На недостатки концепции Элиаса обращали внимание многие оппоненты. Всякий хоть сколько-нибудь знакомый с предметом историк вынужден указывать на то, что и церковь, и средневековые городские коммуны выпали из рассмотрения процесса образования абсолютной монархии, что французские придворные «цивилизовались» во время итальянских походов, а городские патриции Северной Италии или Голландии были в XV в. несравнимо более «воспитанными», чем подавляющее большинство феодалов. Достаточно вспомнить хотя бы классический труд Буркхардта об итальянском Возрождении, чтобы усомниться в схеме Элиаса. Антропологу покажутся наивными и устаревшими сравнения обычаев других культур с «детским» поведением и мышлением. Не меньше возражений может высказать и социолог, указав на то, что образцы поведения чаще всего усваиваются не путем принуждения или «дрессировки»; когда речь идет об одежде, поведении за столом и т. п., мы можем говорить о подражании, а можем вспомнить и о том, что как раз с рассматриваемого Элиасом времени (примерно с конца XIV в.) можно говорить о феномене моды[211]. У Элиаса «хорошие манеры» являются исключительно результатом давления, запрета, контроля, которые превращаются в самоконтроль. Принуждение становится самопринуждением. Но в этой схеме не остается места ни человеческой свободе, ни тому, что прямо не связано с принуждением, — игра, самореализация, даже конкуренция представляют собой несводимые к механизму внешнего давления данности. Область эстетической фантазии, вкуса, «соблазна», т. е. индивидуальной автономии, творческой индивидуальности, принесена Элиасом в жертву «дрессировке». Неизбежно возникает вопрос о причинах самого принуждения.
Разумеется, социальные отношения «принудительны» — в этом видел их специфику уже Дюркгейм, но он не случайно отделял «социальные факты» от психологических и социально-психологических явлений. «Принудительность» конкуренции отличается от принудительности навязчивой идеи или привычки чистить зубы.

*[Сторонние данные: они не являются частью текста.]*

(** X2.  [save] fails on a tree exactly when the tree holds a [Ramp], and
    then with [AttributeError]: every other class has all the attributes
    that its [_attributes] names. *)
Theorem save_fails_only_on_ramp (s : stim) :
  if has_ramp s then save s = Raise AttributeError else exists st, save s = Ok st.
Proof.
  induction s as [a its IH] using stim_ind.
  cbn [has_ramp]. rewrite save_unfold. cbv zeta.
  destruct (extra a) eqn:E;
    try (destruct (save_args_total a (_attributes (fields_cls (extra a)))
                     {["start_time" := VNum (_start_time a)]}) as (args & Hargs);
         [apply declared_attributes_exist; rewrite E; exact I|];
         rewrite E in Hargs; cbn [fields_cls] in Hargs |- *; rewrite Hargs; cbn [bind];
         destruct (existsb has_ramp its) eqn:Hex;
         [ rewrite (mapM_first_raise save its AttributeError); [reflexivity| |];
           [ apply Forall_forall; intros x Hx; rewrite Forall_forall in IH;
             specialize (IH x Hx); destruct (has_ramp x); [right; exact IH|left; exact IH]
           | apply existsb_exists in Hex as (x & Hin & Hx);
             apply Exists_exists; exists x; split; [now apply list_elem_of_In|];
             rewrite Forall_forall in IH; specialize (IH x (proj2 (list_elem_of_In _ _) Hin));
             now rewrite Hx in IH ]
         | destruct (mapM_total save its) as (sts & Hsts);
           [ apply Forall_forall; intros x Hx; rewrite Forall_forall in IH;
             specialize (IH x Hx);
             assert (Hf : has_ramp x = false)
               by (destruct (has_ramp x) eqn:Hr; [|reflexivity];
                   assert (existsb has_ramp its = true)
                     by (apply existsb_exists; exists x; split;
                         [now apply list_elem_of_In|exact Hr]); congruence);
             now rewrite Hf in IH
           | rewrite Hsts; cbn [bind cls_name]; eauto ] ]).
  (* Ramp *)
  destruct a as [desc st u d f]. cbn in E. subst f.
  destruct u; vm_compute; reflexivity.
Qed.

(** *** The saved record *)

Lemma save_args_lookup a names : forall m args,
  save_args a names m = Ok args ->
  forall k,
    (In k names -> exists v, getattr a k = Ok v /\ args !! k = Some v) /\
    (~ In k names -> args !! k = m !! k).
Proof.
  induction names as [|n names IH]; intros m args H k; cbn in H.
  - inversion H; subst. split; [intros []|reflexivity].
  - destruct (getattr a n) as [v|] eqn:Hv; cbn in H; [|discriminate].
    destruct (IH _ _ H k) as [IH1 IH2]. split.
    + intros Hin. destruct (in_dec String.string_dec k names) as [Hk|Hk]; [now apply IH1|].
      destruct Hin as [->|Hin]; [|contradiction].
      exists v. split; [exact Hv|]. rewrite (IH2 Hk). apply lookup_insert_eq.
    + intros Hnot. rewrite IH2 by (intros Hk; apply Hnot; now right).
      apply lookup_insert_ne. intros ->. apply Hnot. now left.
Qed.

Lemma start_time_declared (c : cls) : In "start_time" (_attributes c).
Proof. destruct c; cbn; auto. Qed.

Lemma saved_record_shape (a : attrs) (its : list stim) (st : state) :
  save (Node a its) = Ok st ->
  let c := fields_cls (extra a) in
  exists args sts,
    save_args a (_attributes c) {["start_time" := VNum (_start_time a)]} = Ok args /\
    mapM save its = Ok sts /\
    st = State (cls_name c) args (if derived_children c then [] else sts).
Proof.
  intros H c. rewrite save_unfold in H. cbv zeta in H. fold c in H.
  destruct (save_args a (_attributes c) _) as [args|] eqn:Hargs; cbn [bind] in H;
    [|discriminate].
  destruct (mapM save its) as [sts|] eqn:Hsts; cbn [bind] in H; [|discriminate].
  exists args, sts. split; [reflexivity|]. split; [reflexivity|].
  destruct c; inversion H; reflexivity.
Qed.

(** X3.  A saved record holds the class name as its type, under [args]
    exactly the attributes that the class declares in [_attributes], each
    with the value the instance has for it, and under [items] the records
    of the children in order, or nothing for a train or a series. *)
Theorem saved_record_contents (a : attrs) (its : list stim) (st : state) :
  save (Node a its) = Ok st ->
  let c := fields_cls (extra a) in
  st_type st = cls_name c /\
  (forall name v,
     st_args st !! name = Some v <-> In name (_attributes c) /\ getattr a name = Ok v) /\
  exists sts, mapM save its = Ok sts /\
              st_items st = if derived_children c then [] else sts.
Proof.
  intros H c. destruct (saved_record_shape a its st H) as (args & sts & Hargs & Hsts & Hst).
  fold c in Hargs, Hst.
  subst st. cbn [st_type st_args st_items]. split; [reflexivity|]. split.
  - intros name v. pose proof (save_args_lookup _ _ _ _ Hargs name) as [H1 H2].
    split.
    + intros Hl. destruct (in_dec String.string_dec name (_attributes c)) as [Hin|Hnot].
      * split; [exact Hin|]. destruct (H1 Hin) as (w & Hw & Hl'). congruence.
      * rewrite (H2 Hnot) in Hl.
        apply lookup_singleton_Some in Hl as [<- _].
        exfalso. apply Hnot, start_time_declared.
    + intros [Hin Hv]. destruct (H1 Hin) as (w & Hw & Hl'). congruence.
  - exists sts. split; [exact Hsts|reflexivity].
Qed.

В любом обществе имеются свои «табу», однако перенос этого термина с тотемистических запретов и на индивидуальные привычки, и на социальные закономерности, и даже на юридические нормы является не лучшим «завоеванием» психоанализа. Достаточно взять некоторые приводимые Элиасом примеры. Некие способы есть и пить, пользоваться платком и т. д. находятся в зависимости от эстетического чувства, а оно определяется не одним принуждением. Сам Элиас пишет, что не гигиенические, но эстетические соображения объясняют изменение порога чувствительности. То, что мы перестали пить кофе из блюдца, трудно объяснить каким бы то ни было «принуждением», равно как и повсеместное распространение и введение в обиход пришедшей из Византии вилки. Мода обладает своей динамикой, она предполагает и принуждение — есть даже «тирания моды», — но мы можем обойтись при ее объяснении без поисков «бессознательного» или механизмов «дрессировки».
Оспорить можно и трактовку генезиса понятий «культура» и «цивилизация»[212], и трактовку абсолютной монархии («королевского механизма») как умелого балансирования, сталкивания и примирения дворянства и буржуазии, и всю концепцию феодализма, и оценки современной американской социологии — например, стороннику символического интеракционизма покажутся странными обвинения в том, что он наблюдает лишь статичные «состояния», а не «процессы». Даже историческая достоверность некоторых исходных идей Элиаса вызывает сомнения. Считал ли средневековый человек свою жизнь более опасной, чем человек «цивилизованный», — разве он больше, чем наши современники, боялся болезни и смерти? Можно ли модель конкурентной борьбы за «жизненные шансы» применять к любому обществу, начиная с палеолита? Для последователей Элиаса его труд является «парадигматическим» для социологии и истории. Автору этих строк такого рода оценки кажутся не просто завышенными, но и свидетельствующими о забвении классических трудов немецких социологов начала XX в. Заслугой Элиаса, на мой взгляд, следует считать то, что он продолжал дело М. Вебера, М. Шелера, В. Зомбарта в условиях, когда их подходы были вытеснены структурно-функциональным анализом и бихевиоризмом. Сходство его исследований с работами историков из школы «Анналов» не случайно — ее создатель, Л. Февр, в значительной мере опирался именно на труды Вебера и Зомбарта. Элиас не любил словосочетания «историческая социология» именно потому, что для него любая настоящая социология должна иметь дело с историческими процессами, а любой мыслящий историк должен видеть не только отдельные факты, но и закономерности, т. е. должен мыслить социологически. Социальная реальность не делится на сектора, соответствующие факультетам, а потому работа Элиаса, в которой умело сочетаются методы социологии, психологии, антропологии и истории, принадлежит к «классическим».